Work instructions:
Both the line with "induction 1; cbn;" and the line with "intros [= <- <-] thread_id." in the records below must appear in the output, along with every line between them, exactly and with nothing added.

Data records:
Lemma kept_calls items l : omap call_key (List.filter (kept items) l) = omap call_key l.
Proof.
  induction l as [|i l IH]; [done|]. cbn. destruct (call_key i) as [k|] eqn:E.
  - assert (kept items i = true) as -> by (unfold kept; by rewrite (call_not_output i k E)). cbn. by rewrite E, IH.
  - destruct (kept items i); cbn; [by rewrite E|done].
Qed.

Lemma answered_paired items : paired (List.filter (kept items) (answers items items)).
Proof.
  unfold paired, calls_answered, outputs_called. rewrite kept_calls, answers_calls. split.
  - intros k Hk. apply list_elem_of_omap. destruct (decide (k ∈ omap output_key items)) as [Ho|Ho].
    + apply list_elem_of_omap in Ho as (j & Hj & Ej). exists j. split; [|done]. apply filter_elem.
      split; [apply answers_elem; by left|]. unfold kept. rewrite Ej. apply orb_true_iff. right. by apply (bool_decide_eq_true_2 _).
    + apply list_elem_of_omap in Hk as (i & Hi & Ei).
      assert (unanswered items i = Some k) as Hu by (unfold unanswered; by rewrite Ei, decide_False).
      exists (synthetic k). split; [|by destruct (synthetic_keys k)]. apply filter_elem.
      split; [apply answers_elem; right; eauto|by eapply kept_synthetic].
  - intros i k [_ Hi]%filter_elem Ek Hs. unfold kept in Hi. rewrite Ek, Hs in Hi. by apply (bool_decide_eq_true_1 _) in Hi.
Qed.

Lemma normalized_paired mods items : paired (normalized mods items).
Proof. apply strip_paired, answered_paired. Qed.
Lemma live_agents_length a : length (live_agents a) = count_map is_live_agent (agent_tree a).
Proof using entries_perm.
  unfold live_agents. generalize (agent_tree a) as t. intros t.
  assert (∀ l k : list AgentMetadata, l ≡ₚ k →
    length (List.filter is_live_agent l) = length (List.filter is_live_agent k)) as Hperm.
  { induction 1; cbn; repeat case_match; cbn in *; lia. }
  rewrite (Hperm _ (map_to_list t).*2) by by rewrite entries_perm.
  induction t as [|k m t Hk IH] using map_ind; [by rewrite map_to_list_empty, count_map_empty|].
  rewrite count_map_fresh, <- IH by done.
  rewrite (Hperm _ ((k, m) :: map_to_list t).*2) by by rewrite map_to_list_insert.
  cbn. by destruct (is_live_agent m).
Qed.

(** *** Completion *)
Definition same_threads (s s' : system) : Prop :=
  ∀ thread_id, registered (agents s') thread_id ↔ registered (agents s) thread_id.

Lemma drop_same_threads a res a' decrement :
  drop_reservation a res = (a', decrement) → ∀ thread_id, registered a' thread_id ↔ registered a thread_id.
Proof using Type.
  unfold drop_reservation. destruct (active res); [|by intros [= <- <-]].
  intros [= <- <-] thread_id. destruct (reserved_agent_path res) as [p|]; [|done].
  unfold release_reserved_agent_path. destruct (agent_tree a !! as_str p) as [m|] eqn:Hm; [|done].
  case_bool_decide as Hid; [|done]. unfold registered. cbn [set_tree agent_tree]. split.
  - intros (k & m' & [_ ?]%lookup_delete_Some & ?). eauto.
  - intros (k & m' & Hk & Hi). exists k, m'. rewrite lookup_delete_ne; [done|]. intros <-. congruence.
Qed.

Output below:
  { induction 1; cbn; repeat case_match; cbn in *; lia. }
  rewrite (Hperm _ (map_to_list t).*2) by by rewrite entries_perm.
  induction t as [|k m t Hk IH] using map_ind; [by rewrite map_to_list_empty, count_map_empty|].
  rewrite count_map_fresh, <- IH by done.
  rewrite (Hperm _ ((k, m) :: map_to_list t).*2) by by rewrite map_to_list_insert.
  cbn. by destruct (is_live_agent m).
Qed.

(** *** Completion *)
Definition same_threads (s s' : system) : Prop :=
  ∀ thread_id, registered (agents s') thread_id ↔ registered (agents s) thread_id.

Lemma drop_same_threads a res a' decrement :
  drop_reservation a res = (a', decrement) → ∀ thread_id, registered a' thread_id ↔ registered a thread_id.
Proof using Type.
  unfold drop_reservation. destruct (active res); [|by intros [= <- <-]].
  intros [= <- <-] thread_id. destruct (reserved_agent_path res) as [p|]; [|done].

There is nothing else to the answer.